Stored data
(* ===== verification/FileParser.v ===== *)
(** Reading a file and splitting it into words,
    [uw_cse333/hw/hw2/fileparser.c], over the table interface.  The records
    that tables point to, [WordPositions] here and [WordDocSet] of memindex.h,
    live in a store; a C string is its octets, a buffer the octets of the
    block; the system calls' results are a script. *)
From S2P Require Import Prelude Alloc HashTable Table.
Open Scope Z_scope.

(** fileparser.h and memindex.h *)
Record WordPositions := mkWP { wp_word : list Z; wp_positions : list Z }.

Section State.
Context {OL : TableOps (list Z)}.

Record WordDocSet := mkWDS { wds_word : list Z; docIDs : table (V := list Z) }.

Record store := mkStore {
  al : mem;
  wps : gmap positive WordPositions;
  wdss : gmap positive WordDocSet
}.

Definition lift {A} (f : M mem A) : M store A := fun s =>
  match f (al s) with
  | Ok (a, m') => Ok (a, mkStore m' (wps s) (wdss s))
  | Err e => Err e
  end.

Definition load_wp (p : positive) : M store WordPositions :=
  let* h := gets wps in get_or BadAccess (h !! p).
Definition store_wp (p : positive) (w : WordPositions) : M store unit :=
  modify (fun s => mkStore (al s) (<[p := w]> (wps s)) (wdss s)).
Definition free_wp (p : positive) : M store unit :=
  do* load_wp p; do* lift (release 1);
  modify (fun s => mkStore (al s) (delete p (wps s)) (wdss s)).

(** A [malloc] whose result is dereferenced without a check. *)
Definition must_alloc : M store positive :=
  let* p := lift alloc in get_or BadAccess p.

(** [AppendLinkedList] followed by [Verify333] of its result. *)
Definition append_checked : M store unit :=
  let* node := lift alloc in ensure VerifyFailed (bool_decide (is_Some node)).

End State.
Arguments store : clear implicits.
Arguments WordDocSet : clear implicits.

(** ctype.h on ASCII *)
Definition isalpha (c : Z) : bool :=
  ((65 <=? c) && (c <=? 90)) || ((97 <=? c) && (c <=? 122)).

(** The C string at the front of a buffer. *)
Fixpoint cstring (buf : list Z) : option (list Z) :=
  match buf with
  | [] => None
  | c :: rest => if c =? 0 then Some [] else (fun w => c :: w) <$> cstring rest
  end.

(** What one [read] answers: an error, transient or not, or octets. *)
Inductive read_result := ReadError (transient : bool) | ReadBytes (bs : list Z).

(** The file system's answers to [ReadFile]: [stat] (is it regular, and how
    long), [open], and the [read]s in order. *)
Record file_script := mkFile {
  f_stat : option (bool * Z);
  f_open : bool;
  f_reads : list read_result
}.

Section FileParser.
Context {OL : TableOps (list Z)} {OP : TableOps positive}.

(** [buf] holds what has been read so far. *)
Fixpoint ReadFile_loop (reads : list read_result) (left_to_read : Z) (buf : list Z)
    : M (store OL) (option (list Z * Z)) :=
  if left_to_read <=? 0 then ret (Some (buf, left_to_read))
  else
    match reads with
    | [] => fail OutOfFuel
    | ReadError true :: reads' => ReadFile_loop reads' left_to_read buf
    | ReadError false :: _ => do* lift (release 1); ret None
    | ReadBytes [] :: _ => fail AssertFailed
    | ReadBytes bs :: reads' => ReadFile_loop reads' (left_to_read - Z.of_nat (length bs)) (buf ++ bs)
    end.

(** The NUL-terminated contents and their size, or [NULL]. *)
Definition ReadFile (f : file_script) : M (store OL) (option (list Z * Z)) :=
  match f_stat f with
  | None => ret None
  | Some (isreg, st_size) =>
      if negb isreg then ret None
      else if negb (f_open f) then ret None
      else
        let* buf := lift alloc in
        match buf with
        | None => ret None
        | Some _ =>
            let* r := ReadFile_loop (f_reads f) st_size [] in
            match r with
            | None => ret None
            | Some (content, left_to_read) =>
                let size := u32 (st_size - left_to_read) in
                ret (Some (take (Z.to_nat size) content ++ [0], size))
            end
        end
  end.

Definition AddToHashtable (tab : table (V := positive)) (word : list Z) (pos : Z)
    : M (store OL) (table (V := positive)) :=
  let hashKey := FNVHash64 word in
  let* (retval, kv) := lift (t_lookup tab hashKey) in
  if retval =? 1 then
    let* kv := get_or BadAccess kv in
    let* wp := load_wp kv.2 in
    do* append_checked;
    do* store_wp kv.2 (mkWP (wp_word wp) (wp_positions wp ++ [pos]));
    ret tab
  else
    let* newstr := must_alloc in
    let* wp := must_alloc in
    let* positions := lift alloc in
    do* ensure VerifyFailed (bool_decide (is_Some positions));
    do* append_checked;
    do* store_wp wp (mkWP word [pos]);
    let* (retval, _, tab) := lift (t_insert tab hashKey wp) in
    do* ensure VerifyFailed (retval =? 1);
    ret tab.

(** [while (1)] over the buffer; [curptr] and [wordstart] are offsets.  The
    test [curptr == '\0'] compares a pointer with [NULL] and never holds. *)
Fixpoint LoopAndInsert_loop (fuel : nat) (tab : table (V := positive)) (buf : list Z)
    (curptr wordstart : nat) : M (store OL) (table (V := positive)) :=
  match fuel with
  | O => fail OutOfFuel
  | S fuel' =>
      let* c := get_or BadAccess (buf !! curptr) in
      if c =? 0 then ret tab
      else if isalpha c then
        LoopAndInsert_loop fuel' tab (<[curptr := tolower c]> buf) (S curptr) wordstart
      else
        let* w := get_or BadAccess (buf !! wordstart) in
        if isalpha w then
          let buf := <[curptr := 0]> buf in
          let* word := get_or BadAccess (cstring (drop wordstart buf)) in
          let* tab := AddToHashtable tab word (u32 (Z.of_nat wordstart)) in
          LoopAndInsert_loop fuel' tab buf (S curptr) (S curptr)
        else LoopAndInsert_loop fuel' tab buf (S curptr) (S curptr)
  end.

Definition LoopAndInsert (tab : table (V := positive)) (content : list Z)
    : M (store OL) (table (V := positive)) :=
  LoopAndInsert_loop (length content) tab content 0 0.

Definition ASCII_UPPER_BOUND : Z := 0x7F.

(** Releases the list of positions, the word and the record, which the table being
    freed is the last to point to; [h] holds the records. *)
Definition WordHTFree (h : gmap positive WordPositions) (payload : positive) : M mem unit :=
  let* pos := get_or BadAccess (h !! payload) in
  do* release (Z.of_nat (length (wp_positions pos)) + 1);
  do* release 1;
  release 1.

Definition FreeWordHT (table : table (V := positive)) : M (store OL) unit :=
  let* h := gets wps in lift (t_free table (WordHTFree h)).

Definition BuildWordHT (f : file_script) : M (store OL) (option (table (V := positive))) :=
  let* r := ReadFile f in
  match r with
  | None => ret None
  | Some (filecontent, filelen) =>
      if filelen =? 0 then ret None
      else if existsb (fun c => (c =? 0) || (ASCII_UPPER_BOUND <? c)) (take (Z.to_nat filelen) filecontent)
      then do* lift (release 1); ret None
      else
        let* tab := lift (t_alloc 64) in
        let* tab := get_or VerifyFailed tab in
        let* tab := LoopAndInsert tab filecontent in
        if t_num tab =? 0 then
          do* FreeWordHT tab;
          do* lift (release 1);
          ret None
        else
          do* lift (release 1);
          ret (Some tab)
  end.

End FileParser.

* * *

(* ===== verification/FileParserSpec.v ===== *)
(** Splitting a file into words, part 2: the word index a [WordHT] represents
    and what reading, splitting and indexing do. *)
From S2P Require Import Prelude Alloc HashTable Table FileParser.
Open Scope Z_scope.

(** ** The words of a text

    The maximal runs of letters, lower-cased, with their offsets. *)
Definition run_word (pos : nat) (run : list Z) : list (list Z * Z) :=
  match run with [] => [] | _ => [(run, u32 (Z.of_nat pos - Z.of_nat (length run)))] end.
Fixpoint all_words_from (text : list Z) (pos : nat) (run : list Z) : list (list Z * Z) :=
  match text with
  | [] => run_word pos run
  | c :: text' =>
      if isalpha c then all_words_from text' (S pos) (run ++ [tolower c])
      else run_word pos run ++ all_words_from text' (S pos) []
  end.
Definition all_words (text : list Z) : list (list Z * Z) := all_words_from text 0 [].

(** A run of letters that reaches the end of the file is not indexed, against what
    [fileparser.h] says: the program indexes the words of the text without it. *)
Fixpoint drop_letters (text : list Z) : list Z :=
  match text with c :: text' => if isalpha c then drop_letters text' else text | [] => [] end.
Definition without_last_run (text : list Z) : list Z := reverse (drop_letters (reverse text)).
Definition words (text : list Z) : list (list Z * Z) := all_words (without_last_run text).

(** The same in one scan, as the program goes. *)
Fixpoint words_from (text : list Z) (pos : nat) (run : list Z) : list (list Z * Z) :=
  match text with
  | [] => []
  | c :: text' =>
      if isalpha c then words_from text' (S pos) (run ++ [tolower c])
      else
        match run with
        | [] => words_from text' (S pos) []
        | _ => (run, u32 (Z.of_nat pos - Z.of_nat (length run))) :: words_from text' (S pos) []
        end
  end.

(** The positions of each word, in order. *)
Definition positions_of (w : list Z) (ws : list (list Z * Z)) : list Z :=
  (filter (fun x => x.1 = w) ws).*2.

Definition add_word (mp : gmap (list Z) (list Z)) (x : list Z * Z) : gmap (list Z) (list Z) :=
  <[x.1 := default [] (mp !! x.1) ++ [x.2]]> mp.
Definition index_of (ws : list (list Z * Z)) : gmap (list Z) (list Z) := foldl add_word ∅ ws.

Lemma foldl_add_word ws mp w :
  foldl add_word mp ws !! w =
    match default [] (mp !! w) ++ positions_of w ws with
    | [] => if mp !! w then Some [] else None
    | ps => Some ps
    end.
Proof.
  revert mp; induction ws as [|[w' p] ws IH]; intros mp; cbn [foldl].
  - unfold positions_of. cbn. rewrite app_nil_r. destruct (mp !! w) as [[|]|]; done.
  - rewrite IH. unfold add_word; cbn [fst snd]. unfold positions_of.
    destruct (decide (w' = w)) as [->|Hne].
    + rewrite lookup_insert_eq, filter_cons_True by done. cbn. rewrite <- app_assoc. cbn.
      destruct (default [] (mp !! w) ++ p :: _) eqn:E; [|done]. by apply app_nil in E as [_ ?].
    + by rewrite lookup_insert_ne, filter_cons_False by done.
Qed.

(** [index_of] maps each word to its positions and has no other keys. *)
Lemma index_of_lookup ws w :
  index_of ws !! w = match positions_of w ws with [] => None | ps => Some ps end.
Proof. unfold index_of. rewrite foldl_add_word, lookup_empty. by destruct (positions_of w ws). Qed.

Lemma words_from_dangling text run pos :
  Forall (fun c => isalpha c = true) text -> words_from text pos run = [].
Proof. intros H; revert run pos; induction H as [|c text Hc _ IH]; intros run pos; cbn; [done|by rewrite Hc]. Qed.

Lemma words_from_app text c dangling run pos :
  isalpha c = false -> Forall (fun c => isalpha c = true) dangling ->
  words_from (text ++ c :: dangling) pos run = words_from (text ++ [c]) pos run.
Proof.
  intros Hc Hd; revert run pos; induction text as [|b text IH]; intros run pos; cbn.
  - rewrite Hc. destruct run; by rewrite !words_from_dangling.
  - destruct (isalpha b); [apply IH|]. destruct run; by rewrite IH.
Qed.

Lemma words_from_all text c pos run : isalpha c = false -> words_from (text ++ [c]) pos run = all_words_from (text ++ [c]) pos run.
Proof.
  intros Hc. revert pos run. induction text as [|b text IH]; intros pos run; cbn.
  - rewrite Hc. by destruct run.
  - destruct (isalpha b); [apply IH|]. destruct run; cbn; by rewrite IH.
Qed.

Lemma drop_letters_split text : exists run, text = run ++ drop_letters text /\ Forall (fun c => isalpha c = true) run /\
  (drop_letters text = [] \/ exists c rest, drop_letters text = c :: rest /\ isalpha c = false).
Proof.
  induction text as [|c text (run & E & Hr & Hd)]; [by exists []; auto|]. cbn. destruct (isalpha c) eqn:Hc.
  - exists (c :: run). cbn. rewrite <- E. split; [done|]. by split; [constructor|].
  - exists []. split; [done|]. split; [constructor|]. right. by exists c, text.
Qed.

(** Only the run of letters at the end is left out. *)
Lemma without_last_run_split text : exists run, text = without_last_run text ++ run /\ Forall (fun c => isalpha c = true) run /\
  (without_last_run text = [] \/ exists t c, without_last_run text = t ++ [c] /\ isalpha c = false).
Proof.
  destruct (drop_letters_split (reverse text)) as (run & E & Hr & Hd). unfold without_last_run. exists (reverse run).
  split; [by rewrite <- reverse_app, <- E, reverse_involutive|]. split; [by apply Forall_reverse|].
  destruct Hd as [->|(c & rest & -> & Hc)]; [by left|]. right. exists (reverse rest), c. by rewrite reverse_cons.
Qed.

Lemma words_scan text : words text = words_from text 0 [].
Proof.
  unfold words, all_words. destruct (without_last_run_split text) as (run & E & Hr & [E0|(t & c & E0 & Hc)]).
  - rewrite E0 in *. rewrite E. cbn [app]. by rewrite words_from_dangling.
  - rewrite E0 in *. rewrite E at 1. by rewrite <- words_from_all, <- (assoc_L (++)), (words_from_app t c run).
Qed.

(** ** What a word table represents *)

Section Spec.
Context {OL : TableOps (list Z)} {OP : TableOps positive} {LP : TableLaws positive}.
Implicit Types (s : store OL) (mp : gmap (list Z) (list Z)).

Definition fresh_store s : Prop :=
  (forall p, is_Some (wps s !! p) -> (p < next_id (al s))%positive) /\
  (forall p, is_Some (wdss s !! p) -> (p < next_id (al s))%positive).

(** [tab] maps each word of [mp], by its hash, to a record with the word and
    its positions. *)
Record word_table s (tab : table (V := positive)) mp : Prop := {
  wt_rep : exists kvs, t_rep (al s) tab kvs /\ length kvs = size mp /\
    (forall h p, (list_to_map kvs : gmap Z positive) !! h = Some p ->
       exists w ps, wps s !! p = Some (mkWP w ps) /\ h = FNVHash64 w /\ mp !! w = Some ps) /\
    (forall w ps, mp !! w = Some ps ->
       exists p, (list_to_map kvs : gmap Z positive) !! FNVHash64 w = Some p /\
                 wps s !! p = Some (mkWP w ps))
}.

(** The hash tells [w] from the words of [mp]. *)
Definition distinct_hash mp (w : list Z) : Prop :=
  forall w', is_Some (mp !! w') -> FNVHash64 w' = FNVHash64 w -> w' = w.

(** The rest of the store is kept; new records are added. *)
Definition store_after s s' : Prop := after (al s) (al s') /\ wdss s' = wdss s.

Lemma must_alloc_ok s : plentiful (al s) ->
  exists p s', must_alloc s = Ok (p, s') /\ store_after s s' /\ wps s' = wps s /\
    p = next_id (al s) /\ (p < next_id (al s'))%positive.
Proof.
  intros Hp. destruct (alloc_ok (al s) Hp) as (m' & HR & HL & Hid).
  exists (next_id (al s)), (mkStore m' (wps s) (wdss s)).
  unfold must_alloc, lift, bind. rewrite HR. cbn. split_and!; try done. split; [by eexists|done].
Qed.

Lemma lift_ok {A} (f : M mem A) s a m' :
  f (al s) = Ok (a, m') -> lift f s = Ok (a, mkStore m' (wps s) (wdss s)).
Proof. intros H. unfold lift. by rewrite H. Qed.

- [Prompt] If a line in the records contains the word "octets", copy it out.

- [Completed task]
    live in a store; a C string is its octets, a buffer the octets of the
(** What one [read] answers: an error, transient or not, or octets. *)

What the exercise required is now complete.